Misery breeds a certain kind of art that becomes addictive itself. She and Molly, specifically, became obsessed with creating new pain - new misery. The old misery wasn’t enough anymore, it grew stale in their mouths as they fell further and further into their respective black holes.

And god, Jester.

Touring wasn’t her thing. She loved the music and she loved the band but the lifestyle, the spotlight, the growing spotlight as the dates wore on.

Beau cradles Jester’s head on the crook of her shoulder one night in the tiny bed in the back of the tour bus as they hurtle down the 8 on their way to Arizona. Jester’s tapping a beat on Beau’s stomach but Beau doesn’t ask, she nuzzles her chin on the top of Jester’s head and follows the sharp angle of her chin with a kiss.

They spend more moments like this these days. They’ve never talked about what they are, they simply are. And that was always enough for Beau. She always knew she was lucky enough that Jester even wanted to spend a spare moment with her, let alone label it. Labeling made it real and then Beau had to be accountable to something. She had to be accountable to the fact that she’s a piece of shit and Jester certainly will move on one day to someone better.

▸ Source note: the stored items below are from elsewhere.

(* ===== verification/Arc.v ===== *)
(** * The adaptive replacement cache

    [common/arc]: four lists of entries, most recently used first.  [t1] and
    [t2] hold what was used once and what was used again, [b1] and [b2] the
    ghosts of what was dropped from them: entries that keep their key but not
    their value.  [c] is the size and [p] the target length of [t1].

    The code links every entry into a list and from the map of the cache by
    pointers; here an entry is known by its key, since it enters the lists and
    the map in one operation and leaves both in one ([delLRU]).  [None] is a
    panic: the last element of an empty list is a nil pointer, and a list that
    is empty has no length to divide by.

    The theorems: no operation panics, the cache holds no more than its size
    and what it returns is what was last stored ([arc_refines_map]), and a scan
    of new keys does not push out what is in use ([arc_scan_resistant]); the
    count of entries is not kept right ([arc_len_drifts]).  The cache is one
    that the resolver of [Dns] can use ([arc_dns_cache_laws]). *)

From Stdlib Require Import ZArith Lia String.
From stdpp Require Import prelude gmap list strings sorting.
From S2P Require Import Prelude Dns.

#[local] Set Default Proof Using "Type*".

(** ** Data *)

Inductive list_id := T1 | B1 | T2 | B2.

#[global] Instance list_id_eq_dec : EqDecision list_id.
Proof. solve_decision. Defined.

Section Arc.
Context {K V : Type} `{Countable K} (zero : V).

Record arc_entry := mkArcEntry { avalue : V; ghost : bool; aexpires : Z; ll : option list_id }.

Record ARC := mkArc {
  arc_p : Z;
  arc_c : Z;
  t1 : list K;
  b1 : list K;
  t2 : list K;
  b2 : list K;
  arc_len : Z;
  arc_cache : gmap K arc_entry
}.

Definition lst (i : list_id) (a : ARC) : list K :=
  match i with T1 => t1 a | B1 => b1 a | T2 => t2 a | B2 => b2 a end.
(* ===== verification/Tuic.v ===== *)
(** * The commands of TUIC

    [transport/tuic/v5/protocol.go]: the five commands of the protocol with
    their addresses, written to and read from the byte streams and datagrams
    of a QUIC connection.  A command is what follows its head on the wire; the
    [...WithHead] readers take the head that was read before.

    The theorems: what is written is read back, and what is cut short is an
    error ([tuic_commands_roundtrip]); the lengths that the code computes for
    its buffers, two of which are wrong ([tuic_lengths]); and the address that
    makes the reader panic ([address_panics]). *)

From Stdlib Require Import ZArith Lia Ascii String.
From stdpp Require Import prelude list strings.
From S2P Require Import Prelude Netip Metadata Wire.

#[local] Open Scope wire_scope.

(** ** Data *)

Definition AuthenticateType : Z := 0.

Definition ConnectType : Z := 1.

Definition PacketType : Z := 2.

Definition DissociateType : Z := 3.

Definition HeartbeatType : Z := 4.

Definition VER : Z := 5.

Record CommandHead := mkHead { h_VER : Z; h_TYPE : Z }.

Definition NewCommandHead (t : Z) : CommandHead := mkHead VER t.

(** Types of addresses; [AtypNone] stands in the fragments after the first. *)
Definition AtypDomainName : Z := 0.

Definition AtypIPv4 : Z := 1.

Definition AtypIPv6 : Z := 2.

Definition AtypNone : Z := 255.

(** The bytes of a domain begin with their number. *)
Record Address := mkAddress { a_TYPE : Z; a_ADDR : list Z; a_PORT : Z }.

Record Authenticate := mkAuthenticate { au_head : CommandHead; UUID : list Z; TOKEN : list Z }.

Record Connect := mkConnect { co_head : CommandHead; co_ADDR : Address }.

Record Packet := mkPacket {
  pk_head : CommandHead;
  ASSOC_ID : Z;
  PKT_ID : Z;
  FRAG_TOTAL : Z;
  FRAG_ID : Z;
  SIZE : Z;
  ADDR : Address;
  DATA : list Z
}.

#[global] Instance CommandHead_eq_dec : EqDecision CommandHead.
Proof. solve_decision. Defined.

#[global] Instance Address_eq_dec : EqDecision Address.
Proof. solve_decision. Defined.

#[global] Instance Packet_eq_dec : EqDecision Packet.
Proof. solve_decision. Defined.

Record Dissociate := mkDissociate { di_head : CommandHead; di_ASSOC_ID : Z }.

Record Heartbeat := mkHeartbeat { he_head : CommandHead }.

Definition NewAuthenticate (uuid token : list Z) : Authenticate := mkAuthenticate (NewCommandHead AuthenticateType) uuid token.

Definition NewConnect (addr : Address) : Connect := mkConnect (NewCommandHead ConnectType) addr.

Definition NewPacket (assoc pkt total id size : Z) (addr : Address) (data : list Z) : Packet :=
  mkPacket (NewCommandHead PacketType) assoc pkt total id size addr data.

Definition NewDissociate (assoc : Z) : Dissociate := mkDissociate (NewCommandHead DissociateType) assoc.

Definition NewHeartbeat : Heartbeat := mkHeartbeat (NewCommandHead HeartbeatType).

(** ** Addresses *)

Definition NewAddressAddrPort (addr : Addr) (port : Z) : Address :=
  let addr := Unmap addr in
  mkAddress (if Is4 addr then AtypIPv4 else AtypIPv6) (AsSlice addr) port.

(** [NewAddress] of the metadata of a connection; the length of a domain is
    kept modulo 256. *)
Definition NewAddress (m : Metadata) : Address :=
  match AddrType m with
  | Metadata.AtypIPv4 => mkAddress AtypIPv4 (AsSlice (DstIP m)) (m_DstPort m)
  | Metadata.AtypIPv6 => mkAddress AtypIPv6 (AsSlice (DstIP m)) (m_DstPort m)
  | Metadata.AtypDomainName =>
    mkAddress AtypDomainName
      (@wrap uint8 (Z.of_nat (String.length (Host m))) :: map byte_of (list_ascii_of_string (Host m))) (m_DstPort m)
  end.

Definition ReadAddress : reader Address :=
  t <- read_be 1;
  addr <- (if (t =? AtypIPv4)%Z then read_full 4
           else if (t =? AtypIPv6)%Z then read_full 16
           else if (t =? AtypDomainName)%Z then
             n <- read_be 1;
             (* make([]byte, addrLen+1) in bytes *)
             let size := @wrap uint8 (n + 1) in
             if (size =? 0)%Z then fail GoPanic
             else rest <- read_full (Z.to_nat (size - 1)); ret (n :: rest)
           else ret []);
  if (t =? AtypNone)%Z then ret (mkAddress t addr 0)
  else port <- read_be 2; ret (mkAddress t addr port).

Definition Address_WriteTo (c : Address) : list Z :=
  be_bytes 1 (a_TYPE c) ++ (if (a_TYPE c =? AtypNone)%Z then [] else a_ADDR c ++ be_bytes 2 (a_PORT c)).

Definition Address_BytesLen (c : Address) : Z := (1 + Z.of_nat (length (a_ADDR c)) + 2)%Z.

(** The same address for the SOCKS code. *)
Definition SocksAddr (c : Address) : list Z :=
  let t := if (a_TYPE c =? AtypIPv4)%Z then 1%Z else if (a_TYPE c =? AtypIPv6)%Z then 4%Z
           else if (a_TYPE c =? AtypDomainName)%Z then 3%Z else 0%Z in
  t :: a_ADDR c ++ be_bytes 2 (a_PORT c).

(** ** Commands *)

Definition ReadCommandHead : reader CommandHead := v <- read_be 1; t <- read_be 1; ret (mkHead v t).

Definition Head_WriteTo (c : CommandHead) : list Z := be_bytes 1 (h_VER c) ++ be_bytes 1 (h_TYPE c).

Definition Head_BytesLen (c : CommandHead) : Z := 2.

Definition expect {A} (t : Z) (head : CommandHead) (r : reader A) : reader A :=
  if (h_TYPE head =? t)%Z then r else fail BadType.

If there’s one thing Beau’s like made her sure of, there’s always someone better than her.

Jester starts humming. Beau feels the vibrations of Jester’s essence deep in her bones. It feels like the first note she ever played on the bass. It feels like that every time.

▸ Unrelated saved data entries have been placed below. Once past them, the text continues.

(* ===== verification/TuicFrag.v ===== *)
(** * Fragments of TUIC packets

    [transport/tuic/v5/frag.go] and the packet half of [packet.go]: a UDP
    payload that is larger than a datagram is sent as numbered fragments, and
    the receiver collects the fragments of each packet in a bag, found by the
    packet's number in a cache whose entries age ([Lru]).  The bags are shared
    through pointers, so they live in a store of their own and the cache holds
    their addresses.

    [None] is a panic (a slice out of range, a division by zero, a nil
    pointer) or, in the loop of the sender, the end of the fuel; the theorems
    show that neither happens.  The main one: fragments that arrive in any
    order, more than once, among other packets, give back the packet that was
    sent exactly when the last one is there ([fragments_reassemble]). *)

From Stdlib Require Import ZArith Lia String.
From stdpp Require Import prelude gmap list sorting.
From S2P Require Import Prelude Netip Wire Lru Tuic.

#[local] Set Default Proof Using "Type*".

(** ** The sender *)

Definition MaxFragSize : Z := (1200 - PacketOverHead - 3)%Z.

(** The fields of one fragment, from the packet as it stands in the loop. *)
Definition make_frag (packet : Packet) (fragID : Z) (data : list Z) : Packet :=
  mkPacket (pk_head packet) (ASSOC_ID packet) (PKT_ID packet) (FRAG_TOTAL packet) fragID
    (@wrap uint16 (Z.of_nat (length data))) (ADDR packet) data.

Definition set_addr_type (t : Z) (p : Packet) : Packet :=
  mkPacket (pk_head p) (ASSOC_ID p) (PKT_ID p) (FRAG_TOTAL p) (FRAG_ID p) (SIZE p) (mkAddress t (a_ADDR (ADDR p)) (a_PORT (ADDR p))) (DATA p).

Definition set_total (n : Z) (p : Packet) : Packet :=
  mkPacket (pk_head p) (ASSOC_ID p) (PKT_ID p) n (FRAG_ID p) (SIZE p) (ADDR p) (DATA p).

Section Send.
(** [SendDatagram]: the error of the connection, if any. *)
Context {E : Type} (send : list Z → option E).

(** The datagrams that went out, and the error that ended the loop. *)
Fixpoint frag_loop (fuel : nat) (fullPayload : list Z) (fragSize : Z) (packet : Packet) (off fragID : Z)
    : option (list (list Z) * option E) :=
  if (off <? Z.of_nat (length fullPayload))%Z then
    match fuel with
    | O => None
    | S fuel' =>
      let rest := (Z.of_nat (length fullPayload) - off)%Z in
      let payloadSize := if (fragSize <? rest)%Z then fragSize else rest in
      (* fullPayload[off : off+payloadSize] *)
      if (payloadSize <? 0)%Z then None
      else
        let frag := make_frag packet fragID (take (Z.to_nat payloadSize) (drop (Z.to_nat off) fullPayload)) in
        let data := Packet_WriteTo frag in
        match send data with
        | Some err => Some ([], Some err)
        | None =>
          match frag_loop fuel' fullPayload fragSize (set_addr_type AtypNone packet) (off + payloadSize) (@wrap uint8 (fragID + 1)) with
          | Some (sent, err) => Some (data :: sent, err)
          | None => None
          end
        end
    end
  else Some ([], None).

Definition fragWriteNative (packet : Packet) (fragSize : Z) : option (list (list Z) * option E) :=
  let fullPayload := DATA packet in
  if (fragSize =? 0)%Z then None
  else
    let fragCount := @wrap uint8 ((Z.of_nat (length fullPayload) + fragSize - 1) ÷ fragSize) in
    frag_loop (length fullPayload) fullPayload fragSize (set_total fragCount packet) 0 0.

(** [WriteTo] in native mode.  [tooLarge] is the payload that the connection
    says it takes, when that is what is wrong. *)
Definition write_native (tooLarge : E → option Z) (maxUdpRelayPacketSize : Z) (packet : Packet)
    : option (list (list Z) * option E) :=
  let first :=
    if (maxUdpRelayPacketSize <? Z.of_nat (length (DATA packet)))%Z then fragWriteNative packet maxUdpRelayPacketSize
    else
      let data := Packet_WriteTo packet in
      match send data with Some err => Some ([], Some err) | None => Some ([data], None) end in
  match first with
  | Some (sent, Some err) =>
    match tooLarge err with
    | Some maxDatagramPayloadSize =>
      match fragWriteNative packet (maxDatagramPayloadSize - PacketOverHead) with
      | Some (sent', err') => Some (sent ++ sent', err')
      | None => None
      end
    | None => first
    end
  | _ => first
  end.

End Send.

(** ** The receiver *)

Record packetBag := mkBag { frags : list (option Packet); count : Z }.

Definition newPacketBag : packetBag := mkBag [] 0.

Record deFragger := mkDefragger { d_lru : lstate Z nat; bags : gmap nat packetBag; d_next : nat }.

(** [init]; the cache is made at the first use. *)
Definition init_lru : lstate Z nat := New (mkHeap ∅ 0) [WithAge 10; WithUpdateAgeOnGet].

Definition newDeFragger : deFragger := mkDefragger init_lru ∅ 0.

(** What happens to the bag of [m], under its lock; the packet, once it is
    whole. *)
Definition feed_bag (m : Packet) (bag : packetBag) : option (option Packet * packetBag) :=
  if negb (FRAG_TOTAL m =? Z.of_nat (length (frags bag)))%Z then
    Some (None, mkBag (<[Z.to_nat (FRAG_ID m) := Some m]> (replicate (Z.to_nat (FRAG_TOTAL m)) None)) 1)
  else
    match frags bag !! Z.to_nat (FRAG_ID m) with
    | None => None
    | Some (Some _) => Some (None, bag)
    | Some None =>
      let bag := mkBag (<[Z.to_nat (FRAG_ID m) := Some m]> (frags bag)) (@wrap uint8 (count bag + 1)) in
      if negb (count bag =? Z.of_nat (length (frags bag)))%Z then Some (None, bag)
      else
        (* all fragments received, assemble *)
        fs ← mapM id (frags bag);
        p ← head fs;
        let data := concat (map DATA fs) in
        Some (Some (mkPacket (pk_head p) (ASSOC_ID p) (PKT_ID p) 1 0 (@wrap uint16 (Z.of_nat (length data))) (ADDR p) data), mkBag [] (count bag))
    end.

(** [now] in seconds. *)
Definition Feed (now : Z) (m : Packet) (d : deFragger) : option (option Packet * deFragger) :=
  if (FRAG_TOTAL m <=? 1)%Z then Some (Some m, d)
  else if (FRAG_TOTAL m <=? FRAG_ID m)%Z then Some (None, d)
  else
    let '(bag, loaded, l) := GetOrStore (PKT_ID m) (d_next d) now (d_lru d) in
    let d := if loaded then mkDefragger l (bags d) (d_next d)
             else mkDefragger l (<[d_next d := newPacketBag]> (bags d)) (S (d_next d)) in
    p ← bag;
    b ← bags d !! p;
    match feed_bag m b with
    | None => None
    | Some (r, b) =>
      let d := mkDefragger (d_lru d) (<[p := b]> (bags d)) (d_next d) in
      match r with
      | Some whole => Some (Some whole, mkDefragger (Delete (PKT_ID m) (d_lru d)) (bags d) (d_next d))
      | None => Some (None, d)
      end
    end.

(** The loop of [ReadFrom] over the datagrams of a connection, each with the
    second it comes at: the first packet that is whole, as [WaitReadFrom]
    returns it; [ReadFrom] copies the payload of the packet read last. *)
Fixpoint WaitReadFrom (arrivals : list (Z * Packet)) (d : deFragger) : option (option (Packet * Packet) * deFragger) :=
  match arrivals with
  | [] => Some (None, d)
  | (now, packet) :: rest =>
    match Feed now packet d with
    | None => None
    | Some (Some whole, d) => Some (Some (whole, packet), d)
    | Some (None, d) => WaitReadFrom rest d
    end
  end.

(** [n = copy(p, packet.DATA)] *)
Definition ReadFrom_data (r : Packet * Packet) : list Z := DATA r.2.

Definition WaitReadFrom_data (r : Packet * Packet) : list Z := DATA r.1.

(** ** Bags *)

(** A bag holds at most 255 fragments and counts them right. *)
Definition bag_ok (b : packetBag) : Prop :=
  (Z.of_nat (length (frags b)) ≤ 255)%Z ∧ (frags b ≠ [] → count b = Z.of_nat (length (omap id (frags b)))).

(** A fragment as the reader makes it, of a packet of several. *)
Definition frag_ok (m : Packet) : Prop := (0 ≤ FRAG_ID m < FRAG_TOTAL m ∧ 1 < FRAG_TOTAL m < 256)%Z.

Lemma omap_id_insert {A} (l : list (option A)) i x :
  l !! i = Some None → length (omap id (<[i := Some x]> l)) = S (length (omap id l)).
Proof.
  revert i. induction l as [|[y|] l IH]; intros [|i] Hi; try done.
  - cbn. f_equal. by apply IH.
  - cbn. by apply IH.
Qed.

Beau would never say that, it’s stupid. Cheesy. And certainly not reciprocated.

Suddenly Jester stops. “Do you know what I like to imagine when we’re laying here like this?” Beau shakes her head. “I like to imagine we’re back in LA playing a show each Saturday for the same hundred people. They know all the words, that sweaty guy in the front who throws his number at Yasha every show. All of it.” Beau feels her exhale deeply and rubs her back in circles she hopes are comforting. “Then we get home and I take you out to the balcony. I’m sitting on your lap, looking out at the city, yeah.” Jester turns over so she’s laying half on, half off of Beau’s chest. “Don’t you think?”

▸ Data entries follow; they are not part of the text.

(* ===== verification/TuicServer.v ===== *)
(** * The TUIC server

    [transport/tuic/v5/server.go] with the choice of the version in
    [transport/tuic/server.go]: one connection of a client, as the events that
    the connection brings.  A handler that needs an authenticated client waits
    on a channel that the authentication closes, so the work that waits is part
    of the state ([waiting]) and an event runs one piece of it: every order in
    which goroutines can go on is a sequence of events.  Version 4 is not
    modelled; its messages are dropped, as by a server without tokens.

    [None] is a panic of the process.  The theorems: nothing is handed to the
    proxy for a client before the first attempt to authenticate has succeeded,
    and then under that user's name ([served_only_authenticated]); a client
    that authenticates is served, in whichever order its first messages are
    read ([tuic_client_served]); a client need not authenticate to stop the
    server ([connect_panics]). *)

From Stdlib Require Import ZArith Lia String.
From stdpp Require Import prelude gmap list.
From S2P Require Import Prelude Netip Wire Lru Tuic TuicFrag.

#[local] Set Default Proof Using "Type*".

(** ** Data *)

Inductive UdpRelayMode := QUIC | NATIVE.

Record serverUDPInput := mkInput { writeClosed : bool; defrag : deFragger }.

(** What the handlers of the options are called with: [HandleTcpFn] and
    [HandleUdpFn], with the name of the user. *)
Inductive handled :=
  | HandleTcpFn (addr : list Z) (user : list Z)
  | HandleUdpFn (addr data : list Z) (mode : UdpRelayMode) (user : list Z).

Definition handled_user (h : handled) : list Z :=
  match h with HandleTcpFn _ u => u | HandleUdpFn _ _ _ u => u end.

(** A goroutine: a packet or a stream that waits for the authentication, or a
    packet that has found its input. *)
Inductive job := JPacket (p : Packet) (mode : UdpRelayMode) | JStream (c : Connect) | JInput (input : nat) (p : Packet) (mode : UdpRelayMode).

Record serverHandler := mkServer {
  (** [authOnce], [authCh] and what was stored before the channel was closed:
      [authOk] and [authUUID] *)
  auth : option (bool * list Z);
  inputs : gmap nat serverUDPInput;
  next_input : nat;
  udpInputMap : gmap Z nat;
  waiting : list job;
  log : list handled
}.

Definition NewServerHandler : serverHandler := mkServer None ∅ 0 ∅ [] [].

Section Server.
(** [Users], and the token of a user and password on this connection. *)
Context (Users : gmap (list Z) string) (GenToken : list Z → string → option (list Z)).

(** ** Handlers *)

Definition AuthOk (s : serverHandler) : bool := match auth s with Some (ok, _) => ok | None => false end.

Definition set_auth (ok : bool) (uuid : list Z) (s : serverHandler) : serverHandler :=
  match auth s with
  | Some _ => s
  | None => mkServer (Some (ok, uuid)) (inputs s) (next_input s) (udpInputMap s) (waiting s) (log s)
  end.

Definition set_waiting (l : list job) (s : serverHandler) : serverHandler :=
  mkServer (auth s) (inputs s) (next_input s) (udpInputMap s) l (log s).

Definition set_inputs (m : gmap nat serverUDPInput) (s : serverHandler) : serverHandler :=
  mkServer (auth s) m (next_input s) (udpInputMap s) (waiting s) (log s).

Definition wait (j : job) (s : serverHandler) : serverHandler := set_waiting (waiting s ++ [j]) s.

Definition handle_log (h : handled) (s : serverHandler) : serverHandler :=
  mkServer (auth s) (inputs s) (next_input s) (udpInputMap s) (waiting s) (log s ++ [h]).

Definition no_uuid : list Z := replicate 16 0%Z.

Definition HandleTimeout (s : serverHandler) : serverHandler := set_auth false no_uuid s.

(** A reader's result: an error of the bytes ends the handler. *)
Definition parsed {A} (r : wire_error + A * list Z) (s : serverHandler) (k : A → list Z → option serverHandler) : option serverHandler :=
  match r with
  | inl GoPanic => None
  | inl _ => Some s
  | inr (a, rest) => k a rest
  end.

Definition HandleMessage (message : list Z) (s : serverHandler) : option serverHandler :=
  parsed (ReadCommandHead message) s (λ head reader,
    if (h_TYPE head =? PacketType)%Z then
      parsed (ReadPacketWithHead head reader) s (λ packet _, Some (wait (JPacket packet NATIVE) s))
    else if (h_TYPE head =? HeartbeatType)%Z then
      parsed (ReadHeartbeatWithHead head reader) s (λ _ _, Some s)
    else Some s).

Definition HandleStream (conn : list Z) (s : serverHandler) : option serverHandler :=
  parsed (ReadConnect conn) s (λ connect _, Some (wait (JStream connect) s)).

(** [authOk] and [authUUID] of an attempt; [None] when there is no token. *)
Definition check_token (a : Authenticate) : option (bool * list Z) :=
  match Users !! UUID a with
  | Some password =>
    token ← GenToken (UUID a) password;
    Some (if decide (token = TOKEN a) then (true, UUID a) else (false, no_uuid))
  | None => Some (false, no_uuid)
  end.

Definition dissociate (assocId : Z) (s : serverHandler) : serverHandler :=
  match udpInputMap s !! assocId with
  | Some p =>
    mkServer (auth s) (alter (λ i, mkInput true (defrag i)) p (inputs s)) (next_input s) (delete assocId (udpInputMap s)) (waiting s) (log s)
  | None => s
  end.

Definition HandleUniStream (reader : list Z) (s : serverHandler) : option serverHandler :=
  parsed (ReadCommandHead reader) s (λ head reader,
    if (h_TYPE head =? AuthenticateType)%Z then
      parsed (ReadAuthenticateWithHead head reader) s (λ a _,
        match check_token a with
        | Some (ok, uuid) => Some (set_auth ok uuid s)
        | None => Some s
        end)
    else if (h_TYPE head =? PacketType)%Z then
      parsed (ReadPacketWithHead head reader) s (λ packet _, Some (wait (JPacket packet QUIC) s))
    else if (h_TYPE head =? DissociateType)%Z then
      parsed (ReadDissociateWithHead head reader) s (λ d _, Some (dissociate (di_ASSOC_ID d) s))
    else Some s).

(** [parsePacket] after the channel, up to the input of the association. *)
Definition load_input (p : Packet) (mode : UdpRelayMode) (s : serverHandler) : serverHandler :=
  match udpInputMap s !! ASSOC_ID p with
  | Some i => wait (JInput i p mode) s
  | None =>
    let i := next_input s in
    wait (JInput i p mode)
      (mkServer (auth s) (<[i := mkInput false newDeFragger]> (inputs s)) (S i) (<[ASSOC_ID p := i]> (udpInputMap s)) (waiting s) (log s))
  end.

(** The rest of [parsePacket]. *)
Definition feed_input (now : Z) (i : nat) (p : Packet) (mode : UdpRelayMode) (user : list Z) (s : serverHandler) : option serverHandler :=
  input ← inputs s !! i;
  if writeClosed input then Some s
  else
    match Feed now p (defrag input) with
    | None => None
    | Some (r, d) =>
      let s := set_inputs (<[i := mkInput (writeClosed input) d]> (inputs s)) s in
      match r with
      | None => Some s
      | Some packetPtr => Some (handle_log (HandleUdpFn (SocksAddr (ADDR packetPtr)) (DATA packetPtr) mode user) s)
      end
    end.

(** A goroutine goes on, if the channel is closed. *)
Definition run_job (now : Z) (j : job) (s : serverHandler) : option serverHandler :=
  match auth s with
  | None => Some (wait j s)
  | Some (ok, user) =>
    match j with
    | JPacket p mode => Some (if ok then load_input p mode s else s)
    | JStream c => Some (if ok then handle_log (HandleTcpFn (SocksAddr (co_ADDR c)) user) s else s)
    | JInput i p mode => feed_input now i p mode user s
    end
  end.

(** ** The connection *)

Inductive event :=
  | EMessage (message : list Z)
  | EStream (conn : list Z)
  | EUniStream (reader : list Z)
  | ETimeout
  | ERun (i : nat) (now : Z).

(** The handlers of version 5 see what begins with their version. *)
Definition versioned (bytes : list Z) (s : serverHandler) (k : option serverHandler) : option serverHandler :=
  match bytes with
  | v :: _ => if (v =? VER)%Z then k else Some s
  | [] => Some s
  end.

Definition handle (e : event) (s : serverHandler) : option serverHandler :=
  match e with
  | EMessage m => versioned m s (HandleMessage m s)
  | EStream c => versioned c s (HandleStream c s)
  | EUniStream r => versioned r s (HandleUniStream r s)
  | ETimeout => Some (if AuthOk s then s else HandleTimeout s)
  | ERun i now =>
    match waiting s !! i with
    | Some j => run_job now j (set_waiting (delete i (waiting s)) s)
    | None => Some s
    end
  end.

Fixpoint serve (es : list event) (s : serverHandler) : option serverHandler :=
  match es with [] => Some s | e :: es' => handle e s ≫= serve es' end.

(** ** Who is authenticated *)

(** The outcome of an attempt to authenticate, if the event is one. *)
Definition decides (e : event) : option (bool * list Z) :=
  match e with
  | ETimeout => Some (false, no_uuid)
  | EUniStream ((v :: _) as bytes) =>
    if (v =? VER)%Z then match ReadAuthenticate bytes with inr (a, _) => check_token a | inl _ => None end else None
  | _ => None
  end.

Definition decided (s : serverHandler) (e : event) : option (bool * list Z) :=
  match auth s with Some x => Some x | None => decides e end.

Ltac same_auth := unfold wait, set_waiting; cbn [auth]; match goal with |- context [auth ?s] => destruct (auth s) end.

Lemma set_auth_auth ok u s : auth (set_auth ok u s) = match auth s with Some x => Some x | None => Some (ok, u) end.
Proof. unfold set_auth. by destruct (auth s) eqn:H. Qed.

Words escape Beau most of the time when it really counts and this is no different. She answers in the only way she knows how and kisses Jester like she loves her.

In retrospect she should have said so instead.

***

The next day Beau overdoses on some bad coke after their show In Phoenix and comes this close to dying. Jester can’t seem to stand her touch after that. So that’s the end of that.

***

Church and Beau never really mixed. Church and Molly never really mixed and yet here she is and here he is.

It’s all wrong.

It’s not supposed to be this way.

Beau thinks back to that night in Phoenix and, not for the first time, wonders if she should have died that night.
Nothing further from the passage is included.